Question: Now, what about the highly gifted- those with I.Q.’s above 160- how are their needs different?


Answer: The degree of differentness has bearing on needs. A profoundly gifted child or teen or adult understandably is more likely to lack easy social connections and available intellectual peers, but some highly able individuals may have extraordinary interpersonal skills, too. Emotionally, sensitivities and intensities may match the level of their cognitive ability.


Question: What role do guidance counselors play in assisting with the social and emotional needs of gifted?


Answer: Potentially, an important role, but usually a relatively small role, unless behaviors call attention to needs. In recent years, school counselor preparation has emphasized addressing needs of ALL students, not just those in crisis or with obvious difficulties. But textbooks typically include only a paragraph or a page about working with gifted students, with almost no mention of concerns related to high ability and or differentiating counseling approaches. The Counseling and Guidance Network of NAGC made a concerted effort to ensure that ability level had a presence in the new 2009 counselor education standards. These now include reference to “ability” and “extreme ability” in at least a handful of standards. With that small beginning, there is now a need for pertinent modules for training programs. Counselors are trained to do both prevention- and intervention-oriented small-group work. However, only rarely do they consider group work for gifted students, who, in my opinion, have unique risk factors and need a place to talk about social and emotional concerns. The graduates of the program I direct at Purdue, as well as those at The University of Iowa, enter the field aware of needs related to giftedness and prepared to differentiate approaches accordingly. More programs will need to figure out how to meet those standards, and there is a great need for appropriate information nationally.


Question: What role do parents and grandparents play in helping with social /emotional needs?


Answer: It is fortunate when gifted children have caring and available parents and parental surrogates who embrace the complexity of high ability, have a good handle on their roles, and view the gifted child as more than a performer/non-performer and fulfiller of dreams. The same is true for grandparents, especially in our highly mobile society. Important adults who are negative influencers can affect social and emotional development as well, of course. Both positive and negative situations can contribute to resilience.


Question: What specifically have you written so that parents, teachers and counselors can learn more about helping with the social emotional needs?


Answer:

• (Peterson, 2009) Gifted at risk: Poetic portraits.

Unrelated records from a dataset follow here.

Theorem tray_shows_a_stale_state :
  let ok := fun _ : nat => Ok (E := string) tt in
  let tray0 := (update ok (Ok tt) example_config (two_tunnels true) (mkTrayController [] "" None)).2 in
  let tray1 := (update ok (Err "tooltip") example_config (two_tunnels false) tray0).2 in
  let '(r, tray2) := update ok (Ok tt) example_config (two_tunnels true) tray1 in
  r = Ok tt /\ tc_menu tray2 = menu_of (present example_config (two_tunnels false))
  /\ tc_menu tray2 <> menu_of (present example_config (two_tunnels true)).
Proof. vm_compute. split_and!; [done|done|]. by intros [=]. Qed.

Lemma menu_action_tunnel id : menu_action ("tunnel:" +:+ id) = Some (TrayAction.Toggle (mkTunnelId id)).
Proof.
  unfold menu_action. rewrite !bool_decide_eq_false_2 by done. unfold strip_prefix.
  assert (Hp : forall p, String.prefix p (p +:+ id) = true).
  { induction p as [|c p IH]; [by destruct id|]. simpl. destruct (ascii_dec c c); [exact IH|done]. }
  assert (Hs : forall p, String.substring (String.length p) (String.length (p +:+ id) - String.length p) (p +:+ id) = id).
  { induction p as [|c p IH]; [|exact IH]. change (String.substring 0 (String.length id - 0) id = id).
    rewrite Nat.sub_0_r. clear. induction id as [|c id IH]; [done|]. simpl. by rewrite IH. }
  by rewrite Hp, Hs.
Qed.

Great Potential Press. • (Peterson, 2008) The essential guide to talking with gifted teens. Free Spirit Publishing. • (Peterson & Mendaglio, 2007) Models of counseling gifted children, adolescents, and young adults. Prufrock Press. • (Peterson & Ray, 2006) Bullying and the gifted: Victims, perpetrators, prevalence, and effects. Gifted Child Quarterly, 50, 148-168 • (Peterson & Ray, 2006). Bullying among the gifted: The subjective experience. Gifted Child Quarterly, 50, 252-269. • (Peterson, 2005, June). Parents as models: Respecting and embracing differences. Parenting for High Potential, 12-15, 30. • (Peterson, 2002, December). A counselor’s perspective on parenting gifted children. Parenting for High Potential, 18-23, 30.

Question: What have I neglected to ask?


Answer: One closing comment. It’s easy for “the public” and educators to yawn at the idea that gifted kids need differentiated attention to social and emotional development. There’s a lot of work yet to be done, but I’m encouraged by the good attendance at NAGC conventions in this area and the increasing attention to it in state gifted-ed conferences.